The stretch from the line with "let s := cstr" through the line with "destruct (ok_new (move" in the records below: write it out exactly, and nothing else.

• [Raw data]:
*** Begin section ***
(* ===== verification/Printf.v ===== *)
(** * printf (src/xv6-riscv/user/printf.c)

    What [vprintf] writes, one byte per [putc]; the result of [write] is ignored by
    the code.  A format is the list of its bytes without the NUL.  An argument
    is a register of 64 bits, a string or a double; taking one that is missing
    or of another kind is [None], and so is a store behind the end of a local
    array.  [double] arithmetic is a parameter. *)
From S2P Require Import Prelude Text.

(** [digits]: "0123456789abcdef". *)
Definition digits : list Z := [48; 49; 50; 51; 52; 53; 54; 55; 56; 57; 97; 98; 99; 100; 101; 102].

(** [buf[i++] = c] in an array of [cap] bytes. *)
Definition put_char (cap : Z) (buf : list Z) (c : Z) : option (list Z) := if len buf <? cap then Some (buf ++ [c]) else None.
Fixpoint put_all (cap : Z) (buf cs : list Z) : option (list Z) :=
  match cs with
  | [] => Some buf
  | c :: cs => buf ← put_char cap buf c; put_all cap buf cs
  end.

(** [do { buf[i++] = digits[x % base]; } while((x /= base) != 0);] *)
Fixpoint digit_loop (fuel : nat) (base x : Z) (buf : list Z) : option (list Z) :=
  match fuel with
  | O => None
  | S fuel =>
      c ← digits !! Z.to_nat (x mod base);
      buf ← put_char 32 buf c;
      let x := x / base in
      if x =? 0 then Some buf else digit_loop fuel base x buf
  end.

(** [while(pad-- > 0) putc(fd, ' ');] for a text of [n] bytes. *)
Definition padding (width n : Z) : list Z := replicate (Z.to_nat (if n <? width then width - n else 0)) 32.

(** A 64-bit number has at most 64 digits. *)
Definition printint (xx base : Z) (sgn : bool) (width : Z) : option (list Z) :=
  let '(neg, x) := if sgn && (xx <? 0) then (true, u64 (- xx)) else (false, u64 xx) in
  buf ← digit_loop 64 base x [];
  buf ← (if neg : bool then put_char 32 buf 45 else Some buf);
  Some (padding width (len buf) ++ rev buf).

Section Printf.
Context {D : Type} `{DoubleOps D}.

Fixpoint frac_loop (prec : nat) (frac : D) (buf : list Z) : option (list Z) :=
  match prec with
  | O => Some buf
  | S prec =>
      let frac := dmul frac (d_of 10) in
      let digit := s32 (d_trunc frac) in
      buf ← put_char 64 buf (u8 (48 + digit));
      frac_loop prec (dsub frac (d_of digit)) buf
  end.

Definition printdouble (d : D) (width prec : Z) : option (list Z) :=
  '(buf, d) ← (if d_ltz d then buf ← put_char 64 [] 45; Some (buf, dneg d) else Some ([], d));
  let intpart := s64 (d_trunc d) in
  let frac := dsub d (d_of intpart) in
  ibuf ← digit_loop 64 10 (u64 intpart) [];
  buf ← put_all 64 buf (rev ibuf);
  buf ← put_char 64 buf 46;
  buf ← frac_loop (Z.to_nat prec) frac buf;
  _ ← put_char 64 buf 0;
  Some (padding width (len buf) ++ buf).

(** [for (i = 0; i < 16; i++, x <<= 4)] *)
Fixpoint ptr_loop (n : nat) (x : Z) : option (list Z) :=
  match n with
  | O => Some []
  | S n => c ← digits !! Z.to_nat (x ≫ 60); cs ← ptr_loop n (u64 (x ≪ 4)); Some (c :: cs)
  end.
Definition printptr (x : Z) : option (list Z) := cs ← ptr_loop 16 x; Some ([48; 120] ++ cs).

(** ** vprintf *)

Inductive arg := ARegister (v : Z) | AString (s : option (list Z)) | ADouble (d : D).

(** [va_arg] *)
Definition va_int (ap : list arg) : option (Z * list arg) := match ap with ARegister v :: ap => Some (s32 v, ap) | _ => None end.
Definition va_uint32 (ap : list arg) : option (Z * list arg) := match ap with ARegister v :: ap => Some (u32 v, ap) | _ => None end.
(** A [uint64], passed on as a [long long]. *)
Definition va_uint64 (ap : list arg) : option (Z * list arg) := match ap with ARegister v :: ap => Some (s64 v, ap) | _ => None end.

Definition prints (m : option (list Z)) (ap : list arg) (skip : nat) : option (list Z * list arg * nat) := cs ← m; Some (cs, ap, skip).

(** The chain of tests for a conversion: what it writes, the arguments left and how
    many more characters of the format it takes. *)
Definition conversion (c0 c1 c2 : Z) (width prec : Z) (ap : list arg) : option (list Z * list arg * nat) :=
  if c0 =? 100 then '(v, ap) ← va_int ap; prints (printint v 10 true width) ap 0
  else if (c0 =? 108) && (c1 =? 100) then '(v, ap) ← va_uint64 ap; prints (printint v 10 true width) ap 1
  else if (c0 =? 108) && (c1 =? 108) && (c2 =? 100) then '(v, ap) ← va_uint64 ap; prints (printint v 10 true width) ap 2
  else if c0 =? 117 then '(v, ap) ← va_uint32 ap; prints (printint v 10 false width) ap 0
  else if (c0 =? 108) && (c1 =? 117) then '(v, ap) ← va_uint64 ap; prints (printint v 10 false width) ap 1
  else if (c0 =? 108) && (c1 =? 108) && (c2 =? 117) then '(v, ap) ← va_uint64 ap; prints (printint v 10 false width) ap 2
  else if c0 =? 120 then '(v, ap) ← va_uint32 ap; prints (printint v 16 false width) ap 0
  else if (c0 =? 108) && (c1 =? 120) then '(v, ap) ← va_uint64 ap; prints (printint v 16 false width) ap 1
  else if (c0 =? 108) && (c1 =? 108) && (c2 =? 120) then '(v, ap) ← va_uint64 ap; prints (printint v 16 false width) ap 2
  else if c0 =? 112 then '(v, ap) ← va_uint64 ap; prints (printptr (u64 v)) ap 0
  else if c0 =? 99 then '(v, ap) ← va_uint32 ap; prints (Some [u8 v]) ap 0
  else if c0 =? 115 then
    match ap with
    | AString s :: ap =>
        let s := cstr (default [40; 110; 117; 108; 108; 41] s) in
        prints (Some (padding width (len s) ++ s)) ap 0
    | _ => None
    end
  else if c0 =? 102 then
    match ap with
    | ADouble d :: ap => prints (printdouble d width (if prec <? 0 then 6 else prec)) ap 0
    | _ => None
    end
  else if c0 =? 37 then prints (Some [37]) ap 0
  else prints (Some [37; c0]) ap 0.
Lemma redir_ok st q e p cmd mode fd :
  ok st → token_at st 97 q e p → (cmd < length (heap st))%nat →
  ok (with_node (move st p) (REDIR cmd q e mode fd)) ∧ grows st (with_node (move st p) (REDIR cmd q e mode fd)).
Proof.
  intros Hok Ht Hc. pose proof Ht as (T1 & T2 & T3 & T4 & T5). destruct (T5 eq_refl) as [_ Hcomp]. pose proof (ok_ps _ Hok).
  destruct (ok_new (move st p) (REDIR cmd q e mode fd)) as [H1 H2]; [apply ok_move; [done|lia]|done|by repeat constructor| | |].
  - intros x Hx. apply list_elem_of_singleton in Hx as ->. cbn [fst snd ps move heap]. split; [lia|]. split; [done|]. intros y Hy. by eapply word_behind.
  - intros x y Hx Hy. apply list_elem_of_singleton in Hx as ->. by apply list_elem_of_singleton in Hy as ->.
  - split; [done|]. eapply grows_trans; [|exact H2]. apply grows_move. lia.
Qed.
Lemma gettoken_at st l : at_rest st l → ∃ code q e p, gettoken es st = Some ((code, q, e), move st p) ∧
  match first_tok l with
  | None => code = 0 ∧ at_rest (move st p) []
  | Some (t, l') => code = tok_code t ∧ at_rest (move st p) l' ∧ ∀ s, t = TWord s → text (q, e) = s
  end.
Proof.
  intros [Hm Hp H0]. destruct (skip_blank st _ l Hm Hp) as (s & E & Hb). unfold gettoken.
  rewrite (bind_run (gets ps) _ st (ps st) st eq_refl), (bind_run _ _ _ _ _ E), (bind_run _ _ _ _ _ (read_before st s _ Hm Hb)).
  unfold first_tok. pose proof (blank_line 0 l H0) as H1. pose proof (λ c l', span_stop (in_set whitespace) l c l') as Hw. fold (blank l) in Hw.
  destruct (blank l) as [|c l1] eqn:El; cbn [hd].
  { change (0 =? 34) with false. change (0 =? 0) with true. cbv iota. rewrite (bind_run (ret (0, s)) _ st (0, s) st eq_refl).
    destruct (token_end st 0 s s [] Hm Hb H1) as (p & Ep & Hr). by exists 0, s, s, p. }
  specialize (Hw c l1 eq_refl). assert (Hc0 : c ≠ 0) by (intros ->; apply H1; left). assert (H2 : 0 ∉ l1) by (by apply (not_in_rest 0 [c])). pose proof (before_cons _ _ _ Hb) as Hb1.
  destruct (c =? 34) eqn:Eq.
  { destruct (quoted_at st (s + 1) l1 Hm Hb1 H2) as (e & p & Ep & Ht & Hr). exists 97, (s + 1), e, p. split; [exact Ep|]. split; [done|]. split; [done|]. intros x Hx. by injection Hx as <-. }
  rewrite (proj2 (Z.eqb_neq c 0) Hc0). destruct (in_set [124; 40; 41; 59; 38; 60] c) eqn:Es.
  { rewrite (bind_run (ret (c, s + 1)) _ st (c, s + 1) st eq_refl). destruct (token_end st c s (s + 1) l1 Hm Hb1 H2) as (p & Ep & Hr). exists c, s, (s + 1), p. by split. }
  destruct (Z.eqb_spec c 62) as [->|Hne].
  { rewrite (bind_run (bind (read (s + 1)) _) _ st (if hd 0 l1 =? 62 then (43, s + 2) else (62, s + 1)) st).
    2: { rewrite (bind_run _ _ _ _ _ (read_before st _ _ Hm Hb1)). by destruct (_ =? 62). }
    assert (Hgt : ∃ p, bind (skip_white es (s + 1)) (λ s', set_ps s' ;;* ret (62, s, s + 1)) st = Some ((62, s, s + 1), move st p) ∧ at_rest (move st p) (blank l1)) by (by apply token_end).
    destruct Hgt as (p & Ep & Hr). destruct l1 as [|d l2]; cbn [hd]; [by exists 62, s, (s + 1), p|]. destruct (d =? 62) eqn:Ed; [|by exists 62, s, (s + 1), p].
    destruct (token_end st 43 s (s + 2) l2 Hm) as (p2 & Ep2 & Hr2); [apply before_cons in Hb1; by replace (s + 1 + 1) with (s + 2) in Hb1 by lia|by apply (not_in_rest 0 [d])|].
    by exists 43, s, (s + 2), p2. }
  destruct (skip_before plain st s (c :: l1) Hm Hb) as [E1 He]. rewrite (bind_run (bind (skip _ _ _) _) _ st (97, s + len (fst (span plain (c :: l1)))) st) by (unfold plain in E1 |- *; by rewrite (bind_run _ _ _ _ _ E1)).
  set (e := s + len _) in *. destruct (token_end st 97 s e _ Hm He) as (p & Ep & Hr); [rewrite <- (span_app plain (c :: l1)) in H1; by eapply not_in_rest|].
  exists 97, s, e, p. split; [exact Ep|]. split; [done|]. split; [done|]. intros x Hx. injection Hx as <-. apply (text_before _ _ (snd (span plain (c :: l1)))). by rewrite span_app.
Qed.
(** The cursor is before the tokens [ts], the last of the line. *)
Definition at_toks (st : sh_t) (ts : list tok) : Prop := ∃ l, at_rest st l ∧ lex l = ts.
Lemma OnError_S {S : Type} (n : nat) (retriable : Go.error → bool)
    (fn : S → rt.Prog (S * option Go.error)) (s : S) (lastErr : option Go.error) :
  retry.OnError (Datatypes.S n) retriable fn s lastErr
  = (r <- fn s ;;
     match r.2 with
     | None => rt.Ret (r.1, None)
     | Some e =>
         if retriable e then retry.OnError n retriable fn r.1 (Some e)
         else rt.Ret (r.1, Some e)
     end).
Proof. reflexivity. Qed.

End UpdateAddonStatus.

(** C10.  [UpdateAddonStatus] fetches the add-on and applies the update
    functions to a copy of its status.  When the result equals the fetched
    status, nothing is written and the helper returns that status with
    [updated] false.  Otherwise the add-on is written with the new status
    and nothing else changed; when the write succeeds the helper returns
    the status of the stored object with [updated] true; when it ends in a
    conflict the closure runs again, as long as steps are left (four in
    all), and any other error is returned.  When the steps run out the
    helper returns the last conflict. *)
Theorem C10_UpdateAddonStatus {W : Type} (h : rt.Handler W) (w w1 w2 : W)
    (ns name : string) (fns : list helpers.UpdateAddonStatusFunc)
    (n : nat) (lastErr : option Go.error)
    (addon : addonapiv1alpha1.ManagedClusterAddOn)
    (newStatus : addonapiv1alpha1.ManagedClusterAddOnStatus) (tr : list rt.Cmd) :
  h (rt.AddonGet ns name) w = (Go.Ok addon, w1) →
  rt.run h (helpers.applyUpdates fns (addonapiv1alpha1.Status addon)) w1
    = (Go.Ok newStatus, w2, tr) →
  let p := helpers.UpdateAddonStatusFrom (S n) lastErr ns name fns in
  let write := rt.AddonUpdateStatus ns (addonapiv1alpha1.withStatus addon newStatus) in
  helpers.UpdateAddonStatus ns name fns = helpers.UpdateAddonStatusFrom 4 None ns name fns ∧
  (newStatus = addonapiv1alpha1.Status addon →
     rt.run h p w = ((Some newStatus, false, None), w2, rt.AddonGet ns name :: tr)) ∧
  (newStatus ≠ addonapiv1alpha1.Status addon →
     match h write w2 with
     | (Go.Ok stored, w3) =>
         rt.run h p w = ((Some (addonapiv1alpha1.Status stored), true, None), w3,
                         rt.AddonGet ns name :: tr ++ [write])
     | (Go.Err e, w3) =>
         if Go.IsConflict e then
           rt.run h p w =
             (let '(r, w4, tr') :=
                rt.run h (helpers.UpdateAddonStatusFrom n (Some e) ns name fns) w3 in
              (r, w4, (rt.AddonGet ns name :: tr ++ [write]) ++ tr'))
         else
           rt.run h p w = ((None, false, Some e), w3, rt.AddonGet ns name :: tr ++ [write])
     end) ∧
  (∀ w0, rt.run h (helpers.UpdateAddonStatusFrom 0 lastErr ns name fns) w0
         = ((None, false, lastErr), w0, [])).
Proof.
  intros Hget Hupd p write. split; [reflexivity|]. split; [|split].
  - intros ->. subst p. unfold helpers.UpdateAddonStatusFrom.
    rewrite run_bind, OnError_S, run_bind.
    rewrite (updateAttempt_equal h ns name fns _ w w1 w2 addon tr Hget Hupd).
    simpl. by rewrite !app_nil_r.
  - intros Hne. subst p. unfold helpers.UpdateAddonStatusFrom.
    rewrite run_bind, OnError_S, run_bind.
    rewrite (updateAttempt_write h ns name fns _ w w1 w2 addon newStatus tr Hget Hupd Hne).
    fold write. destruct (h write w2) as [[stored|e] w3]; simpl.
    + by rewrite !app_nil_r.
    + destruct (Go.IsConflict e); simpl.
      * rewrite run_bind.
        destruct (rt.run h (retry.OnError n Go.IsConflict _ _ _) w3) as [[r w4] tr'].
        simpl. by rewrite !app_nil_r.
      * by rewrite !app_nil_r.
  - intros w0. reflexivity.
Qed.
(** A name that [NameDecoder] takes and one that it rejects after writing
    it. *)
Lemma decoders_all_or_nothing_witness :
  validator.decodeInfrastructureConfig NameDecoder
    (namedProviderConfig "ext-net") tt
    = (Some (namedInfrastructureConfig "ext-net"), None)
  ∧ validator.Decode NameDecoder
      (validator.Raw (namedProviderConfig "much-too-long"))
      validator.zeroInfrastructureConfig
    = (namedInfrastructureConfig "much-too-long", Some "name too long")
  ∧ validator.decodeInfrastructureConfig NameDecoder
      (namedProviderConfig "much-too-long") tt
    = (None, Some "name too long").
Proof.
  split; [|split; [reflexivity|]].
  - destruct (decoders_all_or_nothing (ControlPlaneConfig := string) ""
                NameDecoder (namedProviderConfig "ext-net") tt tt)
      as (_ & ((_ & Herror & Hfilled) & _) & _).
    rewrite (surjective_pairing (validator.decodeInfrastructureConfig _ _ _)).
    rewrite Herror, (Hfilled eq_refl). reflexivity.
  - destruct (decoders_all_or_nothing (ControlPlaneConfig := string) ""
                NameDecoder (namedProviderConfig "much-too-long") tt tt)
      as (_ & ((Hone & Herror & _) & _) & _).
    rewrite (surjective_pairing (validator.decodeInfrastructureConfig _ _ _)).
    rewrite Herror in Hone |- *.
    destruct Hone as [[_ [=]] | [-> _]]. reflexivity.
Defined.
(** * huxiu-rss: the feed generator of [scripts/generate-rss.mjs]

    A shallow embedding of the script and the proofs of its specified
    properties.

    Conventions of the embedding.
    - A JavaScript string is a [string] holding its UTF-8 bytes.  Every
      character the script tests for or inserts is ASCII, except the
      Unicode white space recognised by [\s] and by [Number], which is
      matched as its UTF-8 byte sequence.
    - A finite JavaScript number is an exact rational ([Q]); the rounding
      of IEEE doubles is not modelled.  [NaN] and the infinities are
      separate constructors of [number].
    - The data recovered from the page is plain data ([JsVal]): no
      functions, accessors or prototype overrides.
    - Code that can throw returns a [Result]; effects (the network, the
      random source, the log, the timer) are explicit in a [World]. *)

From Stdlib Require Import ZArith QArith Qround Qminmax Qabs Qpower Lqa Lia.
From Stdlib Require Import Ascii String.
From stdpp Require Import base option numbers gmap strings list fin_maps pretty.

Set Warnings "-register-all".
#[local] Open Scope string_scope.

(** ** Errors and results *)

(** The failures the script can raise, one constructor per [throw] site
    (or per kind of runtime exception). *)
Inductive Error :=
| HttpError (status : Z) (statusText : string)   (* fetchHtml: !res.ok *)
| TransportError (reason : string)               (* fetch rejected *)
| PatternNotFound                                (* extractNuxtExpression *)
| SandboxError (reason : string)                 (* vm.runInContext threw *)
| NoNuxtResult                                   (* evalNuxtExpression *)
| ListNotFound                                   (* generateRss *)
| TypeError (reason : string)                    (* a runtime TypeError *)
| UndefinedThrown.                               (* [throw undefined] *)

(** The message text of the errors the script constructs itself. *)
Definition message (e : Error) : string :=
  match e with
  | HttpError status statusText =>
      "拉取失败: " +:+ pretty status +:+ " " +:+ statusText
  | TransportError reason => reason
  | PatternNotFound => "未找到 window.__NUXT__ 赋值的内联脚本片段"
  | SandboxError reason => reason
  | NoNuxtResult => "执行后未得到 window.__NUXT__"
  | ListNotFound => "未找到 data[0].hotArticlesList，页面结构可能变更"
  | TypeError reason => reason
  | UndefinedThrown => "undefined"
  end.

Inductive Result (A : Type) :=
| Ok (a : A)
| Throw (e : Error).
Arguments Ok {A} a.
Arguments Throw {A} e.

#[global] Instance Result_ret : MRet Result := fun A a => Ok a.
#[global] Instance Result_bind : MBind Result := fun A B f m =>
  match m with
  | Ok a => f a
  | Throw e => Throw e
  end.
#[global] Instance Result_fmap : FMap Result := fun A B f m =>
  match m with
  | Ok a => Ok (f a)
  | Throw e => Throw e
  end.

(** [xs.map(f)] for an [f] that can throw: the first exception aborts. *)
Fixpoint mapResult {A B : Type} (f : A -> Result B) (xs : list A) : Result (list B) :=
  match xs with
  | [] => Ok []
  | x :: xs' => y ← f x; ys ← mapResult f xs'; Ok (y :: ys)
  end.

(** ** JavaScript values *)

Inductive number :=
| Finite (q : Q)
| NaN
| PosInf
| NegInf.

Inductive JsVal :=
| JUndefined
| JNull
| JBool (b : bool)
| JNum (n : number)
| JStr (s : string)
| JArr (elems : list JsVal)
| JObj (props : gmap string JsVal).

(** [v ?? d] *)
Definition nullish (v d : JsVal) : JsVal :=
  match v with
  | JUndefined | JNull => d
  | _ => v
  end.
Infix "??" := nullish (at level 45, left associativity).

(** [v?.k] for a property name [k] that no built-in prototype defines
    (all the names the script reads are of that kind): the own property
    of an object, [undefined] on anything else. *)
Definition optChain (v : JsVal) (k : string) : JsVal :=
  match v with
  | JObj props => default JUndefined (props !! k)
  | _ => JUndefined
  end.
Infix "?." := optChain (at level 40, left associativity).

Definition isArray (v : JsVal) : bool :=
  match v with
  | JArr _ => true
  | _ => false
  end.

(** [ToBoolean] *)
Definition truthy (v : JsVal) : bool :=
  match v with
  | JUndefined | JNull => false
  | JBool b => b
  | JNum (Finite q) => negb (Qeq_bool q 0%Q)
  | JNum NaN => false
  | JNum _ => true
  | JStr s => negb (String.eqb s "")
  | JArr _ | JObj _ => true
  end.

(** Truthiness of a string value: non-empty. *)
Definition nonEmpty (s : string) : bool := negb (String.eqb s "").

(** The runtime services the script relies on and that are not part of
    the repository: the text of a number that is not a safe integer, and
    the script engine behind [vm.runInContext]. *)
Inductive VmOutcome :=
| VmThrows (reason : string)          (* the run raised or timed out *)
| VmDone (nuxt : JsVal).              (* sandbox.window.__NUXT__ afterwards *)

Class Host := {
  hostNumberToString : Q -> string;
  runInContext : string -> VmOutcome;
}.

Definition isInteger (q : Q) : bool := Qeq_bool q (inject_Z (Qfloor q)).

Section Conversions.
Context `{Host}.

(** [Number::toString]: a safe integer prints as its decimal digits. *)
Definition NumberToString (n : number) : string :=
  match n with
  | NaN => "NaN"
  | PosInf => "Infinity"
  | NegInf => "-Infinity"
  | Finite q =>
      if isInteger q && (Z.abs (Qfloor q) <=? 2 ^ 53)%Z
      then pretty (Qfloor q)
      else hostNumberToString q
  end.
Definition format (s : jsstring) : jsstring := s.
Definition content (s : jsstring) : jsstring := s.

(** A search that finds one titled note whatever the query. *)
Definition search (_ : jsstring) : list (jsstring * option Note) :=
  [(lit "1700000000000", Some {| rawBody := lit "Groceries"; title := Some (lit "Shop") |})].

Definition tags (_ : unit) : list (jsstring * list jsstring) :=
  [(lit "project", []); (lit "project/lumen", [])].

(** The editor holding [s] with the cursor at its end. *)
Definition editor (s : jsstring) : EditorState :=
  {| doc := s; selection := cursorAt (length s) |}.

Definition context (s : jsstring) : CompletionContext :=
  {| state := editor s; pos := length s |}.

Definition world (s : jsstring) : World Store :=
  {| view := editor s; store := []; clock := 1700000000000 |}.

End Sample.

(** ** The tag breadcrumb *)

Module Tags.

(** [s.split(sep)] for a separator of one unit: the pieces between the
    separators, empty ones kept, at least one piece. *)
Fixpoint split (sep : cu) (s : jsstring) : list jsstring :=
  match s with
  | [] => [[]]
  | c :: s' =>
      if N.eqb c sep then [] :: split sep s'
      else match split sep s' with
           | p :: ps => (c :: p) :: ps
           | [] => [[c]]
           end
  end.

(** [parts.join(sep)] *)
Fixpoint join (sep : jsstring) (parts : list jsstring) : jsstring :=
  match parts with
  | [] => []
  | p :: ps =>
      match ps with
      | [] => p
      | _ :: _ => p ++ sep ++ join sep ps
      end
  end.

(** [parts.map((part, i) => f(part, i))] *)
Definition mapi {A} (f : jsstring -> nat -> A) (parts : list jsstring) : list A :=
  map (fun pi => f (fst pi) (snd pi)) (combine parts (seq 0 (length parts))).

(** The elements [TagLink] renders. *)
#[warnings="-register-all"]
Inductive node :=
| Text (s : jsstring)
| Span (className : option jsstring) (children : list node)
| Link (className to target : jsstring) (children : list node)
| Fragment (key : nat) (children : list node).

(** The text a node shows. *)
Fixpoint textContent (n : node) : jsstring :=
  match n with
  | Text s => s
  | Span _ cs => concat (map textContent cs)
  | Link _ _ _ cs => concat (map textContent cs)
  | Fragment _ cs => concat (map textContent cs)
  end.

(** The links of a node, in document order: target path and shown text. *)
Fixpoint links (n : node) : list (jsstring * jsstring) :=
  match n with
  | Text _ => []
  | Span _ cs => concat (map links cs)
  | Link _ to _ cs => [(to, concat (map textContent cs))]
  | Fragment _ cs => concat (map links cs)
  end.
*** End section ***
• [Task response]:
        let s := cstr (default [40; 110; 117; 108; 108; 41] s) in
        prints (Some (padding width (len s) ++ s)) ap 0
    | _ => None
    end
  else if c0 =? 102 then
    match ap with
    | ADouble d :: ap => prints (printdouble d width (if prec <? 0 then 6 else prec)) ap 0
    | _ => None
    end
  else if c0 =? 37 then prints (Some [37]) ap 0
  else prints (Some [37; c0]) ap 0.
Lemma redir_ok st q e p cmd mode fd :
  ok st → token_at st 97 q e p → (cmd < length (heap st))%nat →
  ok (with_node (move st p) (REDIR cmd q e mode fd)) ∧ grows st (with_node (move st p) (REDIR cmd q e mode fd)).
Proof.
  intros Hok Ht Hc. pose proof Ht as (T1 & T2 & T3 & T4 & T5). destruct (T5 eq_refl) as [_ Hcomp]. pose proof (ok_ps _ Hok).
  destruct (ok_new (move st p) (REDIR cmd q e mode fd)) as [H1 H2]; [apply ok_move; [done|lia]|done|by repeat constructor| | |].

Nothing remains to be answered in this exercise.